DESCRIPTION OF THE TASK:
Return, exactly and in full, the lines of the records below starting at the one with "Definition retries_failed (lastErr" and ending at the one with "(** [turns] attempts", and no other lines.

EXCERPTED RECORDS:
--- START ---

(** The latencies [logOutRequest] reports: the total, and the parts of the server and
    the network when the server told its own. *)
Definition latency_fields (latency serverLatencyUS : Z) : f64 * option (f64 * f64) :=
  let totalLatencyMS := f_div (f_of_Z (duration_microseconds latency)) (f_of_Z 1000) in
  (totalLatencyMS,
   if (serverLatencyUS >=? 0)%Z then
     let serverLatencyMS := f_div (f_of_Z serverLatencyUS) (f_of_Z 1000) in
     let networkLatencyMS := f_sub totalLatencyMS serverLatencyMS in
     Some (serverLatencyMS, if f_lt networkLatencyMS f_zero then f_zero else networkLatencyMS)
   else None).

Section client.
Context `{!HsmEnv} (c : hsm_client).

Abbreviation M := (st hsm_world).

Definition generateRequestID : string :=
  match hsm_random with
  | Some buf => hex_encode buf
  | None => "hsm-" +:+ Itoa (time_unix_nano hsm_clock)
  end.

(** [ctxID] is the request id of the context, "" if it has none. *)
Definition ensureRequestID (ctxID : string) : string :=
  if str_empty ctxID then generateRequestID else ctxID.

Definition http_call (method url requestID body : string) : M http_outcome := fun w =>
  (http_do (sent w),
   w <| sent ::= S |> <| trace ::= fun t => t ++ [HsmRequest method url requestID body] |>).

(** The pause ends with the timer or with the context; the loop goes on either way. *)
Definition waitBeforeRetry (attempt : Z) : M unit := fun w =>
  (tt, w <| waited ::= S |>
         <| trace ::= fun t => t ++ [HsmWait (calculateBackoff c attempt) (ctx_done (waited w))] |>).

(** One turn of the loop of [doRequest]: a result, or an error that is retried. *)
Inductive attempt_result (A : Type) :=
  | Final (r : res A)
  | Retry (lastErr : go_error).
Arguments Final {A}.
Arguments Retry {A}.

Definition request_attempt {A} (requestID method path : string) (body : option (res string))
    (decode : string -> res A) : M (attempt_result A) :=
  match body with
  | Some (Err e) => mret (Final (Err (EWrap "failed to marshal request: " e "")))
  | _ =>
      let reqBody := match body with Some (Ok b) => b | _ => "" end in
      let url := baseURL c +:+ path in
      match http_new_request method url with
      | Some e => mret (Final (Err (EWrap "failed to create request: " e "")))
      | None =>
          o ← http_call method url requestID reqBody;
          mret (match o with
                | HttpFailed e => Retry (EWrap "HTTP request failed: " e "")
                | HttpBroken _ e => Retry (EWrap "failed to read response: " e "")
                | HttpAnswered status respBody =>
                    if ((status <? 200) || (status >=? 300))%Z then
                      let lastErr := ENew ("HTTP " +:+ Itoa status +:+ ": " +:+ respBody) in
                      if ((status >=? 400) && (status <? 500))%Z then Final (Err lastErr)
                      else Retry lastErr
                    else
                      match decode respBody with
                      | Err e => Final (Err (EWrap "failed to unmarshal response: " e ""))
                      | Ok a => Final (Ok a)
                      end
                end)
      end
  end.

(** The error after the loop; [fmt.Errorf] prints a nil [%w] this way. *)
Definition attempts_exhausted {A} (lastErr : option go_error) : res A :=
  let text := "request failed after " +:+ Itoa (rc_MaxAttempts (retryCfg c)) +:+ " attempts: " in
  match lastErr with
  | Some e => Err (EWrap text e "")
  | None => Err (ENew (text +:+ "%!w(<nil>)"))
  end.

--- END ---
--- START ---

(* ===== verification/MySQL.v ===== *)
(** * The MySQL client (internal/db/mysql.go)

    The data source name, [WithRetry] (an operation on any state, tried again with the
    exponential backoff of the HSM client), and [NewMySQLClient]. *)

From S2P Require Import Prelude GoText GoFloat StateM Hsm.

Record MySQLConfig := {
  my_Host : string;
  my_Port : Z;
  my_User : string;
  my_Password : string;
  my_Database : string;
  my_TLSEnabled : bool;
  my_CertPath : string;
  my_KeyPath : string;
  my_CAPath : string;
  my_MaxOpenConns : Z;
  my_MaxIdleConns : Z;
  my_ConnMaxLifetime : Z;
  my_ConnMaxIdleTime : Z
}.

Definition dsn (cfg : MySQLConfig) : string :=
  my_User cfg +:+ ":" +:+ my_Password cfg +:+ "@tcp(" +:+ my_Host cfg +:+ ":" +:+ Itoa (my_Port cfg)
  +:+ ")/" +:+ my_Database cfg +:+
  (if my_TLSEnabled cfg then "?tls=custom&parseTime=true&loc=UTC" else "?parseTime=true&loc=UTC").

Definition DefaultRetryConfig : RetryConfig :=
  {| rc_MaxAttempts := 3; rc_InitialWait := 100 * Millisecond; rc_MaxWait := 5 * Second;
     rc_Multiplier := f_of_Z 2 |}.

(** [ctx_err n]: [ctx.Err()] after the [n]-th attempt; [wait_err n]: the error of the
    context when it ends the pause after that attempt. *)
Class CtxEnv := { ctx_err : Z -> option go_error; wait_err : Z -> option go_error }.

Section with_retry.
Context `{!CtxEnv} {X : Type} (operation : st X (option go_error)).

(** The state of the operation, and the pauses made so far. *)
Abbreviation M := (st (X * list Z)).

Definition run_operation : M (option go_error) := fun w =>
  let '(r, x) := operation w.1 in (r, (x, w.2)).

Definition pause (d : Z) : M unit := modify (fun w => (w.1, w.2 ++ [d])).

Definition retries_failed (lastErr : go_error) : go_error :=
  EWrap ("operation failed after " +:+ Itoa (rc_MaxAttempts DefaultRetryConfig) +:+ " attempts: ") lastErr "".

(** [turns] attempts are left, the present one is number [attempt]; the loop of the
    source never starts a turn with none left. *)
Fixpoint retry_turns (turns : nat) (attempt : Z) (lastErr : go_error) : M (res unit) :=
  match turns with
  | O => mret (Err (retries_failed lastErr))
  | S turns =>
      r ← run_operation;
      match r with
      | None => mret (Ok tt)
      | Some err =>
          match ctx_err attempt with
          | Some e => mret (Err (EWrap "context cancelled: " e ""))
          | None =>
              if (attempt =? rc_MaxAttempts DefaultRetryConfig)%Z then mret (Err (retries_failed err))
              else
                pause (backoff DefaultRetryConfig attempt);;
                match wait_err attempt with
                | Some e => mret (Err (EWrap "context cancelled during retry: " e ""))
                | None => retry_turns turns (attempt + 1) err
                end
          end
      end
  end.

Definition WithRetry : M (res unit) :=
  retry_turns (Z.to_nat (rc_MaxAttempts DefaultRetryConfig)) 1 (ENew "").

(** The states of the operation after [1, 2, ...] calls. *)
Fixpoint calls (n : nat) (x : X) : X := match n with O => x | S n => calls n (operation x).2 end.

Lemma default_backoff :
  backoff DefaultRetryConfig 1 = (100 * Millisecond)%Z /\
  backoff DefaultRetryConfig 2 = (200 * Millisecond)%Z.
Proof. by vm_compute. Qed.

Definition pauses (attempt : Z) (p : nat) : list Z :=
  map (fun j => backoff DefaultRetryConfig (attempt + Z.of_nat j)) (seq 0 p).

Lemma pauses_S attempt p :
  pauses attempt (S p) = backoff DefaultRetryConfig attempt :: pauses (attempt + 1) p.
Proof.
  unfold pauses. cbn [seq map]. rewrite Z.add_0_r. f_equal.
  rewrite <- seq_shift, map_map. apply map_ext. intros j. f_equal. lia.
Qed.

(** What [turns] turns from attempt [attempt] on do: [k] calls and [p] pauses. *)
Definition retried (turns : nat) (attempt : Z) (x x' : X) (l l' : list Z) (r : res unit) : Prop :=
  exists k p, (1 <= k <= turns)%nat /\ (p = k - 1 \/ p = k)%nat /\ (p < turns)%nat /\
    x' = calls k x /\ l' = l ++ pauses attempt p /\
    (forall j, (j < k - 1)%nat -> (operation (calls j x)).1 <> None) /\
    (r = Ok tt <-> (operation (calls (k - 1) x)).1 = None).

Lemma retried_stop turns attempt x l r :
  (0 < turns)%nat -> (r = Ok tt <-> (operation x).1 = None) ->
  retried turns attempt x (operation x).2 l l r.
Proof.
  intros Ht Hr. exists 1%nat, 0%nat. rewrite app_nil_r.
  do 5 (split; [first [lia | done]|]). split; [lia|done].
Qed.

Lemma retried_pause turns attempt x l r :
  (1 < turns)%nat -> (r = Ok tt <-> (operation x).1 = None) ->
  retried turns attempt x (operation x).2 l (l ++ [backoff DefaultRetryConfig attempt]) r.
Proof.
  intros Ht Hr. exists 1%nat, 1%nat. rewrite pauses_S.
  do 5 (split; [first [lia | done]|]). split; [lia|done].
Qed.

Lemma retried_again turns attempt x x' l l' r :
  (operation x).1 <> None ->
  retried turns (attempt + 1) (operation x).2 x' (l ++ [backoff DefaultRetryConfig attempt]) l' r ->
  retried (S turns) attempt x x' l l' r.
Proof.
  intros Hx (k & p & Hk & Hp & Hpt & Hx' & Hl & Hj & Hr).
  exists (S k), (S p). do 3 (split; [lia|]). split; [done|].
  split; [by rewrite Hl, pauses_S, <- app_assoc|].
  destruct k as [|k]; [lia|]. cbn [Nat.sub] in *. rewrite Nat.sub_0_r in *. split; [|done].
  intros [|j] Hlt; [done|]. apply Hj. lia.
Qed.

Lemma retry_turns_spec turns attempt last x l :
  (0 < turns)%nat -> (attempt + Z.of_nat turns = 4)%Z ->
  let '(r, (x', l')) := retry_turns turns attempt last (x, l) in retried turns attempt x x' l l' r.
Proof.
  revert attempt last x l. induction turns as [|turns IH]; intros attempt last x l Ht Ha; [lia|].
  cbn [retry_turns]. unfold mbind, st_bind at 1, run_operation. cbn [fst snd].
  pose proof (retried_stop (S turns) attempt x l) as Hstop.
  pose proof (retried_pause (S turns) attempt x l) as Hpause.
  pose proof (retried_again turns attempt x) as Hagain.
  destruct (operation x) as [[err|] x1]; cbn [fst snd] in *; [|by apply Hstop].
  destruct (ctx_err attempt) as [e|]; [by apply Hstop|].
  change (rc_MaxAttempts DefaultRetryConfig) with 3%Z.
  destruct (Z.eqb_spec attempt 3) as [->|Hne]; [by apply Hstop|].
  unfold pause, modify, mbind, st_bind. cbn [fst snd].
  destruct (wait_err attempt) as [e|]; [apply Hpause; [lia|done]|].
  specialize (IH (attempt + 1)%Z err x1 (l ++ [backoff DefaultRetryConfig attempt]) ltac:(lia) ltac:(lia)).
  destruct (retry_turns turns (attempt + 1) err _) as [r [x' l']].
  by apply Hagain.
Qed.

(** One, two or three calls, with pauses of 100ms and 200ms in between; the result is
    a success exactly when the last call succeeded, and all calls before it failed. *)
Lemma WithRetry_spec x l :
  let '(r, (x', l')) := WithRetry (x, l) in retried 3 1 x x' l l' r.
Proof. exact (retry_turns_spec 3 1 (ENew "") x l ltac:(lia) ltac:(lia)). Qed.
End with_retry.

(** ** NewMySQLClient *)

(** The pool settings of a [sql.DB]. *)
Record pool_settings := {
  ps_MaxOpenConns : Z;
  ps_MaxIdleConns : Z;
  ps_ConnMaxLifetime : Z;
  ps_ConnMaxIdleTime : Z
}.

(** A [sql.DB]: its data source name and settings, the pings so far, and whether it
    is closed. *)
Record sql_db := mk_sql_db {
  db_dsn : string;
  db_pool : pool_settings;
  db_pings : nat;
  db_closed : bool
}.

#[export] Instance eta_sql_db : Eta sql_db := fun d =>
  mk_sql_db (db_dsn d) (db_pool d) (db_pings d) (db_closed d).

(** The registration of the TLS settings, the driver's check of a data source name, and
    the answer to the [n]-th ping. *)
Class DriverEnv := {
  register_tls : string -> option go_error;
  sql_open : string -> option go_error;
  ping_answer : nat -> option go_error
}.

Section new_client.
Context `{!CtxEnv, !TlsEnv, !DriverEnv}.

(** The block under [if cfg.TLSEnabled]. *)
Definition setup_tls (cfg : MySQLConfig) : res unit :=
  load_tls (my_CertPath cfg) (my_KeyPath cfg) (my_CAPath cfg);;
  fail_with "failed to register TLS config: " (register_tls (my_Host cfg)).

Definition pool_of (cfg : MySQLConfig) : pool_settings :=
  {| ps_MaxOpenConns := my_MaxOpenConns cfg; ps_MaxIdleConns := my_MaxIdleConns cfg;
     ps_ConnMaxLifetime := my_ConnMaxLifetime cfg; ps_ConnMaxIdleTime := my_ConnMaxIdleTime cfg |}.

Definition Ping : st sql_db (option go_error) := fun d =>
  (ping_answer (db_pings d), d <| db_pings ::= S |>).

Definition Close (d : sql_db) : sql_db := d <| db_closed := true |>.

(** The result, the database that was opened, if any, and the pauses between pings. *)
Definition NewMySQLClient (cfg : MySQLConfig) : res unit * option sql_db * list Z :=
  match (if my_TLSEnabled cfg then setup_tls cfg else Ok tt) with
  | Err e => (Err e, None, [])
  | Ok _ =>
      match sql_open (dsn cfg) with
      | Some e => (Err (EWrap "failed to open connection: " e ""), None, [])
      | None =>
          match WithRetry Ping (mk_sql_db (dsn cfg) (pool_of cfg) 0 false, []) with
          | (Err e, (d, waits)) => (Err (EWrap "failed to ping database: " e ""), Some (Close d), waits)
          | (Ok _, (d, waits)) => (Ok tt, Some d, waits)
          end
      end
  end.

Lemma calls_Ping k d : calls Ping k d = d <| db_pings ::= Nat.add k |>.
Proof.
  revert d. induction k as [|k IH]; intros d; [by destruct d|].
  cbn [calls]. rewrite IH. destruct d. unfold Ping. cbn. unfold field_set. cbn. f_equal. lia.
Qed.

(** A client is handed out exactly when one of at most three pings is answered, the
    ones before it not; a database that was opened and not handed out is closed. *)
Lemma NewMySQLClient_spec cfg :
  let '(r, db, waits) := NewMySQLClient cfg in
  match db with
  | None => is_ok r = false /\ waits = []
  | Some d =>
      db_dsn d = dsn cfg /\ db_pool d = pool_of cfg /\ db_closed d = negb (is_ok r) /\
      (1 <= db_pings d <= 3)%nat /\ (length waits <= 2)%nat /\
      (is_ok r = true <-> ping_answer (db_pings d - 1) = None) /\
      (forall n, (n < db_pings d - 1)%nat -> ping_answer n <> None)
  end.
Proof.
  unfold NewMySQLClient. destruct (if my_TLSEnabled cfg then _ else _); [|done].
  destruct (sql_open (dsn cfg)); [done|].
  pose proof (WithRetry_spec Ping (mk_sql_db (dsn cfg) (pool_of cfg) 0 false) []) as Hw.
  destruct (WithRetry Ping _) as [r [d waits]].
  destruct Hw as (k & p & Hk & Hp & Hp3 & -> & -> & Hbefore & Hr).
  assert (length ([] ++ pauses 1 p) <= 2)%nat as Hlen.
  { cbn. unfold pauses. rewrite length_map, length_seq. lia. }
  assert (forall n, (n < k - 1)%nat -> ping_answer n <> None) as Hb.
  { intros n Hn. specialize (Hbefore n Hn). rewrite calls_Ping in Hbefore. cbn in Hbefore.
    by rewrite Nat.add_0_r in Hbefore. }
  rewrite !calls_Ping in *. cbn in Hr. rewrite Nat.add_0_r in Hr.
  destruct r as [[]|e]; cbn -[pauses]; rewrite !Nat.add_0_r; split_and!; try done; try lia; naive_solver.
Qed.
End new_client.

--- END ---

RESPONSE FOR THIS EXERCISE:
Definition retries_failed (lastErr : go_error) : go_error :=
  EWrap ("operation failed after " +:+ Itoa (rc_MaxAttempts DefaultRetryConfig) +:+ " attempts: ") lastErr "".

(** [turns] attempts are left, the present one is number [attempt]; the loop of the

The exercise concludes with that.